▸ **Task instructions**
Please give back only the lines below from the one containing "Definition comma : ascii" to the one containing "(** ** Webots: the devices of one robot node", each repeated word for word, both ends included.

▸ **Dataset**
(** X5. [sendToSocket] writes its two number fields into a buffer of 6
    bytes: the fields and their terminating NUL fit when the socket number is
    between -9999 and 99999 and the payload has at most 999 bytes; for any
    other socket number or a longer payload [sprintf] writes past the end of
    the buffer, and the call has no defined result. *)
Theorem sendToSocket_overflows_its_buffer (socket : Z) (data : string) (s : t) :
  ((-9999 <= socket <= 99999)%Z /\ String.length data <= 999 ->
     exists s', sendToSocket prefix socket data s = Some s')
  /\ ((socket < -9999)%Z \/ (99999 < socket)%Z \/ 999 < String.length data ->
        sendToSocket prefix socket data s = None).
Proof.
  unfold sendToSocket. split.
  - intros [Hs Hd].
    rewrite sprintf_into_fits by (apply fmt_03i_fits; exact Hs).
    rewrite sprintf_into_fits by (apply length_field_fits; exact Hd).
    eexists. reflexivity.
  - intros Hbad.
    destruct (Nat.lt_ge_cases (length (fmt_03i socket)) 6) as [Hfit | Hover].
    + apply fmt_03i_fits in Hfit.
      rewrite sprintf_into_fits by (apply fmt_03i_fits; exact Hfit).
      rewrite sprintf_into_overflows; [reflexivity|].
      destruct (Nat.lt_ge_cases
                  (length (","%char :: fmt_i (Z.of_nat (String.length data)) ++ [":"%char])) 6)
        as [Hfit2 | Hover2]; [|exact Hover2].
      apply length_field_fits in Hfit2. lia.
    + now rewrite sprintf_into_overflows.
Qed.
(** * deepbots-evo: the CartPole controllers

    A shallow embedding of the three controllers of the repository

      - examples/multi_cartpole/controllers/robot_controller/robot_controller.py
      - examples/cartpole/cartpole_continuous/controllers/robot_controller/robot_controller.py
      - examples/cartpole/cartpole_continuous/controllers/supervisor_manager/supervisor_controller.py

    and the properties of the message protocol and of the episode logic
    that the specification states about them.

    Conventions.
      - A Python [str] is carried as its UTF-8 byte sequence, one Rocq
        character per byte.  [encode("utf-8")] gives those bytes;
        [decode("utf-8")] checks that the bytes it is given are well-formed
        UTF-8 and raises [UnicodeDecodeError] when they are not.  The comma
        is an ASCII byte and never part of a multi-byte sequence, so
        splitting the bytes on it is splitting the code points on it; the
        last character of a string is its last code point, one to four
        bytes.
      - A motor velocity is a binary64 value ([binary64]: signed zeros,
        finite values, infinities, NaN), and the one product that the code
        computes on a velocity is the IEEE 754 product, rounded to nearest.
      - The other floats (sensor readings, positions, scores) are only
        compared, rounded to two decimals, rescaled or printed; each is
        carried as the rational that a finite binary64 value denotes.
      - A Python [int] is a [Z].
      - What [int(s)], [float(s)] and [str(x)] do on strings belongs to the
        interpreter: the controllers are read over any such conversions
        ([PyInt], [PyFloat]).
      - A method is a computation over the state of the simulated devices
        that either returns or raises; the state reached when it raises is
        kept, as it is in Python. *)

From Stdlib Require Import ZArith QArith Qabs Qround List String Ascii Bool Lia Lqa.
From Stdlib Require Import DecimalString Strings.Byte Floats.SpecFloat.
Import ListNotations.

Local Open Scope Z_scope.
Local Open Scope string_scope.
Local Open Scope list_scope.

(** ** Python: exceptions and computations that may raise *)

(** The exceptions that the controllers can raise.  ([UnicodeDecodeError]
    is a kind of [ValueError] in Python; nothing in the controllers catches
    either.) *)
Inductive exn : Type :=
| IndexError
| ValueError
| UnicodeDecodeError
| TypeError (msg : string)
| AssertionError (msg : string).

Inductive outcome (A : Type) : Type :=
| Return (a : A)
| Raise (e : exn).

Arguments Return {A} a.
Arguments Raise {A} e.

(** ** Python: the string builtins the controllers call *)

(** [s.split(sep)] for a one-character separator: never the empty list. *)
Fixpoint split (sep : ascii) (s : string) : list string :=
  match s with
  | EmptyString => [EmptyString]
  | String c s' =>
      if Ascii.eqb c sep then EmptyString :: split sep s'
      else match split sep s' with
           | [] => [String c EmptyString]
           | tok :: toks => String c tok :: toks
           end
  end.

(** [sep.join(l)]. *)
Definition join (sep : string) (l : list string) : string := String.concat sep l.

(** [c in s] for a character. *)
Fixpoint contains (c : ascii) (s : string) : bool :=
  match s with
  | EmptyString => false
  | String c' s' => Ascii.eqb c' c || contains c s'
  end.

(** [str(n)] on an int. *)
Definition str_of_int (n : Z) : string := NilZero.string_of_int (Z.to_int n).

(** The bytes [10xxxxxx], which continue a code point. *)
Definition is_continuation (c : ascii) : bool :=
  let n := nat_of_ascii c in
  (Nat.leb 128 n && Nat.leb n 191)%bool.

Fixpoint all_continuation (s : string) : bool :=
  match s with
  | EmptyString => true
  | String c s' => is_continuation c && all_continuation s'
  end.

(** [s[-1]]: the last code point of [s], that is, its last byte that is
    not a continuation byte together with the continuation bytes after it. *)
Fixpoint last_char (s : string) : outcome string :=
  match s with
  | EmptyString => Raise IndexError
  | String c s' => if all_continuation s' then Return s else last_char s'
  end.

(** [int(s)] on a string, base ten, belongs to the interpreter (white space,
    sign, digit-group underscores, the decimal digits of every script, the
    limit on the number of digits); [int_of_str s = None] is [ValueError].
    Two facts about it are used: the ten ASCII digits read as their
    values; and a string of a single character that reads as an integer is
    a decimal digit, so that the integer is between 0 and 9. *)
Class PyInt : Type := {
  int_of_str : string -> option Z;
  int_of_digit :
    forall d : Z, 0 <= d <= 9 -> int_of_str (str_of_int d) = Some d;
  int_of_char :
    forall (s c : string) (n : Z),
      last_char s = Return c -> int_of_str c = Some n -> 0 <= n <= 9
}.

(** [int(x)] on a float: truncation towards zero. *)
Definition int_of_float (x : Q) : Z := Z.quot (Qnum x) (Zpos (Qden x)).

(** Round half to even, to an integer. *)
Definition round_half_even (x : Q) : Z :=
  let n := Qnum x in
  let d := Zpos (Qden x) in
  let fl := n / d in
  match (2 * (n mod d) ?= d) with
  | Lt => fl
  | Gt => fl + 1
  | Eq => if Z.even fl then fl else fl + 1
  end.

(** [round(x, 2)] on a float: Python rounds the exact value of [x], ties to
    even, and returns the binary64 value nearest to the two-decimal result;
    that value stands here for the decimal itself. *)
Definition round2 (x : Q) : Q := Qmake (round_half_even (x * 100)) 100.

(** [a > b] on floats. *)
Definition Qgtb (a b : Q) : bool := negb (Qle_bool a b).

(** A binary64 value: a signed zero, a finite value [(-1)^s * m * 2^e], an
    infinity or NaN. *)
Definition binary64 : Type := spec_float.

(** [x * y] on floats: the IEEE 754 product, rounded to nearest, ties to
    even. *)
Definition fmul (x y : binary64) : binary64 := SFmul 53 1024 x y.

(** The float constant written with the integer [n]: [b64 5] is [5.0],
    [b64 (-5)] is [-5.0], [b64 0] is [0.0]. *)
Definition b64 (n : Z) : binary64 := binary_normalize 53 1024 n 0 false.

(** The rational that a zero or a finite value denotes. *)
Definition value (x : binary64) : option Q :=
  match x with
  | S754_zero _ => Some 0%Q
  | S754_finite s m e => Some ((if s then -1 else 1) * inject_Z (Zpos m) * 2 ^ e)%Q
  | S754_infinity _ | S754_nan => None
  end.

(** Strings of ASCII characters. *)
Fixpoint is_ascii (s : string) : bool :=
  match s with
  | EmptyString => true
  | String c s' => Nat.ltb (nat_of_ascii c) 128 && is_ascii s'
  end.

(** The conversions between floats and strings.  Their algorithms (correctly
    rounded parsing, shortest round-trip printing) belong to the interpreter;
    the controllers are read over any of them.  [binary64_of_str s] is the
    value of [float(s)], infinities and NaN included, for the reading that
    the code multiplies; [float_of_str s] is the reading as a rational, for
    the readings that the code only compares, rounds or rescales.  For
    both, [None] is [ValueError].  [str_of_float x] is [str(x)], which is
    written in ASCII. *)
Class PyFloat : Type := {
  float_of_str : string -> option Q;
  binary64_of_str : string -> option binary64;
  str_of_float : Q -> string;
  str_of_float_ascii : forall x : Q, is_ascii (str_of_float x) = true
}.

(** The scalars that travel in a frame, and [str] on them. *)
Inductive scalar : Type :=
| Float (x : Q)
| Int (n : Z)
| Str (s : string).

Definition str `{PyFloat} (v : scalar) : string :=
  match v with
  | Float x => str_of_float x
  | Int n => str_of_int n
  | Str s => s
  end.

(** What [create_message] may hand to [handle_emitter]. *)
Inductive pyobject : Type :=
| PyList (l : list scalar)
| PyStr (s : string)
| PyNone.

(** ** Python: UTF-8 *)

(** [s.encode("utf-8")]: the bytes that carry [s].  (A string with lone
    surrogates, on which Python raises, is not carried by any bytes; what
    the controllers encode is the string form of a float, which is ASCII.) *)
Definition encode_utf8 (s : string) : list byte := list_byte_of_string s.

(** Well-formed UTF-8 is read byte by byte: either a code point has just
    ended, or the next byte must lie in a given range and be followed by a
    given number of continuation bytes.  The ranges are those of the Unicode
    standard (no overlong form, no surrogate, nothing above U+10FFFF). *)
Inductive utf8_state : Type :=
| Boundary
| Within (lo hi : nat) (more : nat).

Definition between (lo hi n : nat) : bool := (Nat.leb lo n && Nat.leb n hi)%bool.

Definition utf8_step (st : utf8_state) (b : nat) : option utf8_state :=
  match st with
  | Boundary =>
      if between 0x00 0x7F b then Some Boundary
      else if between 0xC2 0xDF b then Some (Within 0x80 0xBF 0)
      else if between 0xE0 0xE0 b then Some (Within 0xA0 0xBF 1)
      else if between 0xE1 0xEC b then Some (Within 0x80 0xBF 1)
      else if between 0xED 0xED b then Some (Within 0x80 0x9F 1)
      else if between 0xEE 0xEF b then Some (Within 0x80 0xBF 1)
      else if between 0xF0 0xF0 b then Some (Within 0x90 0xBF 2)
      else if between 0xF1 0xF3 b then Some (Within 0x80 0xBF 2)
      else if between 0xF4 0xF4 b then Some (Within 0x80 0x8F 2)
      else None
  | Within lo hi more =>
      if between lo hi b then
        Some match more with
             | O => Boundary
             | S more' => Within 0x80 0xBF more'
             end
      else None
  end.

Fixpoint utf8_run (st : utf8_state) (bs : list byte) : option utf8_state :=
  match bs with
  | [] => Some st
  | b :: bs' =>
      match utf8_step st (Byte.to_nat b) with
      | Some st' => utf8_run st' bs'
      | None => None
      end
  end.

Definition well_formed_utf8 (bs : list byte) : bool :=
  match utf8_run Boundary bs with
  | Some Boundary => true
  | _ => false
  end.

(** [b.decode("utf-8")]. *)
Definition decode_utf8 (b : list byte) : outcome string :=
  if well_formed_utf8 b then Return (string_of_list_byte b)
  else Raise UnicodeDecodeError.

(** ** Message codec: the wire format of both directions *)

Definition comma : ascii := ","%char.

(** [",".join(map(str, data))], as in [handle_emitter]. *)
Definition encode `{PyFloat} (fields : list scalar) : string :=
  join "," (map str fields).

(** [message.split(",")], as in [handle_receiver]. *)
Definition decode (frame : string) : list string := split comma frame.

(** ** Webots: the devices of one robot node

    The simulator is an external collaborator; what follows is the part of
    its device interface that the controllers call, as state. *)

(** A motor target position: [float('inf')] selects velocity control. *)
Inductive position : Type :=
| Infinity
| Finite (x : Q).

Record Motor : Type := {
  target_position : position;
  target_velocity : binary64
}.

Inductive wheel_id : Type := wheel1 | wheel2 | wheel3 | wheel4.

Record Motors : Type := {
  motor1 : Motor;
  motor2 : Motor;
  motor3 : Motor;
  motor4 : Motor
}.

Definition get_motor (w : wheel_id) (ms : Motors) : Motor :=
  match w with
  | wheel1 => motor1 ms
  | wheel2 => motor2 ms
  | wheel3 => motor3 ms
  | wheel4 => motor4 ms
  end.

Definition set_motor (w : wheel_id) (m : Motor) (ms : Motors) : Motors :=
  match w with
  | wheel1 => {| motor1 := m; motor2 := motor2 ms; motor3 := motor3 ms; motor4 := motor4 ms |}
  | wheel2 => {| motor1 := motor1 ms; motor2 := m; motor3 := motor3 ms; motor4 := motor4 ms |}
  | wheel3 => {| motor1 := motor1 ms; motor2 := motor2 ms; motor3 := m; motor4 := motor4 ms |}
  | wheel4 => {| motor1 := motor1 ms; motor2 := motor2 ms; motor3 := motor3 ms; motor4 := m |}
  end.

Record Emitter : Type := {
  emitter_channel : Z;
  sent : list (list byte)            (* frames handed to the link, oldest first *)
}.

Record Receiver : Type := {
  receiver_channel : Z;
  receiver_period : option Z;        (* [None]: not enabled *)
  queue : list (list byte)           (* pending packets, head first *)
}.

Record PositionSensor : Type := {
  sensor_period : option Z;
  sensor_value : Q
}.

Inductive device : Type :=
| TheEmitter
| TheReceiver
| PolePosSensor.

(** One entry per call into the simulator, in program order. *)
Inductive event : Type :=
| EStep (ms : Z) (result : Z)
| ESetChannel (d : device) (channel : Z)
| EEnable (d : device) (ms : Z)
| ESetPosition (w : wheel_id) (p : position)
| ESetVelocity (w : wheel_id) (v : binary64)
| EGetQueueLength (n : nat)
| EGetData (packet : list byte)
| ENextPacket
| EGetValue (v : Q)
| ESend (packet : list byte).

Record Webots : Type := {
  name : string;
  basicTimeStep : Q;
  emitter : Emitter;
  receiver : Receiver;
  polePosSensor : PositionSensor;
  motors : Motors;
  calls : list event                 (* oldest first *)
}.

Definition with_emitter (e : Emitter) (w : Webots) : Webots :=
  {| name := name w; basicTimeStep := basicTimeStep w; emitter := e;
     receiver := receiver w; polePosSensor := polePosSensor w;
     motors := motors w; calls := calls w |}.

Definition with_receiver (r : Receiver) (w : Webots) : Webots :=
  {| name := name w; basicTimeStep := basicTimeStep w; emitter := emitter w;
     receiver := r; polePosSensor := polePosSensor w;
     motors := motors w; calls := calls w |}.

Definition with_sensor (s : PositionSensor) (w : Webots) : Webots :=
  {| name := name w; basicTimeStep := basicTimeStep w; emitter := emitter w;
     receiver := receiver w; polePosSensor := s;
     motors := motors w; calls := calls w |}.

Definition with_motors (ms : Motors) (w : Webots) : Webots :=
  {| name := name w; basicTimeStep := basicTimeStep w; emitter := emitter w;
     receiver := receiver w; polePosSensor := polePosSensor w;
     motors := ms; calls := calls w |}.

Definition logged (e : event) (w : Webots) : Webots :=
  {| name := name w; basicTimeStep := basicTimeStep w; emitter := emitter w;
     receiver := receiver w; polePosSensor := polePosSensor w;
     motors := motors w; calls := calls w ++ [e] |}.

▸ **Problem solution**
Definition comma : ascii := ","%char.

(** [",".join(map(str, data))], as in [handle_emitter]. *)
Definition encode `{PyFloat} (fields : list scalar) : string :=
  join "," (map str fields).

(** [message.split(",")], as in [handle_receiver]. *)
Definition decode (frame : string) : list string := split comma frame.

(** ** Webots: the devices of one robot node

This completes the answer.